Après des années de tergiversations, durant lesquelles les Tunisiens ont vécu "invisibles", dans une sorte d'indifférence polie, au côté des 8.000 autres habitants de Cassis, l'Etat a pris en 2001 un arrêté d'insalubrité prévoyant "l'éradication complète du bidonville", dans la foulée d'une visite, en juin 2000, de l'ancien secrétaire d'Etat au Logement Louis Besson.

Cet arrêté chargeait une association spécialisée de concevoir le projet et désignait un opérateur social chargé de la construction des nouveaux logements.
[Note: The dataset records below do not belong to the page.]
(** SHA256 round constants. *)
Definition K : list Z := concat [
  [0x428a2f98; 0x71374491; 0xb5c0fbcf; 0xe9b5dba5];
  [0x3956c25b; 0x59f111f1; 0x923f82a4; 0xab1c5ed5];
  [0xd807aa98; 0x12835b01; 0x243185be; 0x550c7dc3];
  [0x72be5d74; 0x80deb1fe; 0x9bdc06a7; 0xc19bf174];
  [0xe49b69c1; 0xefbe4786; 0x0fc19dc6; 0x240ca1cc];
  [0x2de92c6f; 0x4a7484aa; 0x5cb0a9dc; 0x76f988da];
  [0x983e5152; 0xa831c66d; 0xb00327c8; 0xbf597fc7];
  [0xc6e00bf3; 0xd5a79147; 0x06ca6351; 0x14292967];
  [0x27b70a85; 0x2e1b2138; 0x4d2c6dfc; 0x53380d13];
  [0x650a7354; 0x766a0abb; 0x81c2c92e; 0x92722c85];
  [0xa2bfe8a1; 0xa81a664b; 0xc24b8b70; 0xc76c51a3];
  [0xd192e819; 0xd6990624; 0xf40e3585; 0x106aa070];
  [0x19a4c116; 0x1e376c08; 0x2748774c; 0x34b0bcb5];
  [0x391c0cb3; 0x4ed8aa4a; 0x5b9cca4f; 0x682e6ff3];
  [0x748f82ee; 0x78a5636f; 0x84c87814; 0x8cc70208];
  [0x90befffa; 0xa4506ceb; 0xbef9a3f7; 0xc67178f2]].

Definition at_ (l : list Z) (i : nat) : Z := default 0 (l !! i).

(** [RNDr(S, W, i, ii)]: the round, on the rotated working variables. *)
Definition RNDr (S W : list Z) (i ii : nat) : list Z :=
  let v k := at_ S ((64 + k - i) mod 8) in
  let a := v 0%nat in let b := v 1%nat in let c := v 2%nat in let d := v 3%nat in
  let e := v 4%nat in let f := v 5%nat in let g := v 6%nat in let h := v 7%nat in
  let k := u32 (at_ W (i + ii) + at_ K (i + ii)) in
  let h := u32 (h + (S1 e + Ch e f g + k)) in
  let d := u32 (d + h) in
  let h := u32 (h + (S0 a + Maj a b c)) in
  <[((71 - i) mod 8)%nat := h]> (<[((67 - i) mod 8)%nat := d]> S).

(** [MSCH(W, ii, i)]: the words come in order, so that the array holds those
    computed so far. *)
Definition MSCH (W : list Z) (ii i : nat) : list Z :=
  let w k := at_ W (i + ii + k) in
  W ++ [u32 (s1 (w 14%nat) + w 9%nat + s0 (w 1%nat) + w 0%nat)].

(** [for (i = 0; i < 64; i += 16)], left at [i == 48]. *)
Definition rounds16 (S W : list Z) (i : nat) : list Z :=
  foldl (λ S j, RNDr S W j i) S (seq 0 16).
Definition msch16 (W : list Z) (i : nat) : list Z :=
  foldl (λ W j, MSCH W j i) W (seq 0 16).
Fixpoint mix (n : nat) (S W : list Z) (i : nat) : list Z :=
  match n with
  | O => S
  | S n =>
      let S := rounds16 S W i in
      if decide (i = 48%nat) then S else mix n S (msch16 W i) (i + 16)
  end.

Definition SHA256_Transform (state block : list Z) : list Z :=
  let W := be32dec_vect 16 block in
  let S := mix 4 state W 0 in
  zip_with (λ x y, u32 (x + y)) state S.

Definition PAD : list Z := 0x80 :: replicate 63 0.

Definition set_sha (st b : list Z) (ctx : SHA256_CTX) : SHA256_CTX := Sha st (count ctx) b.

(** Add padding and terminating bit-count. *)
Definition SHA256_Pad (ctx : SHA256_CTX) : result SHA256_CTX :=
  let r := Z.to_nat ((count ctx .>> 3) .& 0x3f) in
  ctx ←
    (if decide (r < 56)%nat then
       b ← mwrite (buf ctx) r (take (56 - r) PAD);
       Ret (set_sha (state ctx) b ctx)
     else
       b ← mwrite (buf ctx) r (take (64 - r) PAD);
       let st := SHA256_Transform (state ctx) b in
       b ← mset b 0 0 56;
       Ret (set_sha st b ctx));
  b ← mwrite (buf ctx) 56 (be64enc (count ctx));
  Ret (set_sha (SHA256_Transform (state ctx) b) b ctx).

(** [b] is what the context holds before. *)
Definition SHA256_Init (b : list Z) : SHA256_CTX :=
  Sha [0x6A09E667; 0xBB67AE85; 0x3C6EF372; 0xA54FF53A;
       0x510E527F; 0x9B05688C; 0x1F83D9AB; 0x5BE0CD19] 0 b.

(** [while (len >= 64)]: the state and the rest of the data. *)
Fixpoint sha_blocks (n : nat) (st src : list Z) : list Z * list Z :=
  match n with
  | O => (st, src)
  | S n => sha_blocks n (SHA256_Transform st (take 64 src)) (drop 64 src)
  end.

(** Add bytes into the hash. *)
Definition SHA256_Update {A : Arch} (src : list Z) (ctx : SHA256_CTX) : result SHA256_CTX :=
  let len := length src in
  let r := Z.to_nat ((count ctx .>> 3) .& 0x3f) in
  let bitlen := (Z.of_nat len .<< 3) mod 2 ^ long_bits in
  let ctx := Sha (state ctx) (u64 (count ctx + bitlen)) (buf ctx) in
  if decide (len < 64 - r)%nat then
    b ← mwrite (buf ctx) r src;
    Ret (set_sha (state ctx) b ctx)
  else
    b ← mwrite (buf ctx) r (take (64 - r) src);
    let st := SHA256_Transform (state ctx) b in
    let src := drop (64 - r) src in
    let '(st, src) := sha_blocks (length src / 64) st src in
    b ← mwrite b 0 src;
    Ret (set_sha st b ctx).

Definition SHA256_Final (ctx : SHA256_CTX) : result (list Z) :=
  ctx ← SHA256_Pad ctx; Ret (be32enc_vect (state ctx)).

(** ** Files and the command line *)

(** [while ((buf = hash_buf(f, &len)) != NULL) update(...)]: 1024 bytes at a
    time; [n] bounds the number of reads. *)
Fixpoint hash_loop {C} (update : list Z → C → result C) (n : nat) (f : list Z) (ctx : C) : result C :=
  match n with
  | O => Fault OutOfFuel
  | S n =>
      match take 1024 f with
      | [] => Ret ctx
      | buf => ctx ← update buf ctx; hash_loop update n (drop 1024 f) ctx
      end
  end.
"Les choses ont traîné, il y avait des problèmes de zone inondable mais désormais, nous avons un projet intelligent" qui prévoit la construction de trois immeubles comportant une centaine de logements sociaux, déclare
Jean-Pierre Teisseire. Trente logements (soit 90 chambrées) seraient réservés aux Tunisiens "en ayant fait la demande et s'étant déclarés prêts à contribuer au loyer".

L'opération permettra "de résoudre le problème du bidonville tout en évitant le ghetto et de faire du logement social" dans une ville qui en est quasiment dépourvue. Son coût: 7,5 MEUR, dont 5,2 MEUR pris en charge par l'Etat au titre de la réhabilitation de l'habitat insalubre, selon la préfecture.
"On attend de voir pour le croire, car il en est passé du monde ici", commente Mohamed Bedoui, un habitant du bidonville. Son voisin de cahute "espère quand même que ça va se faire, cette fois-ci".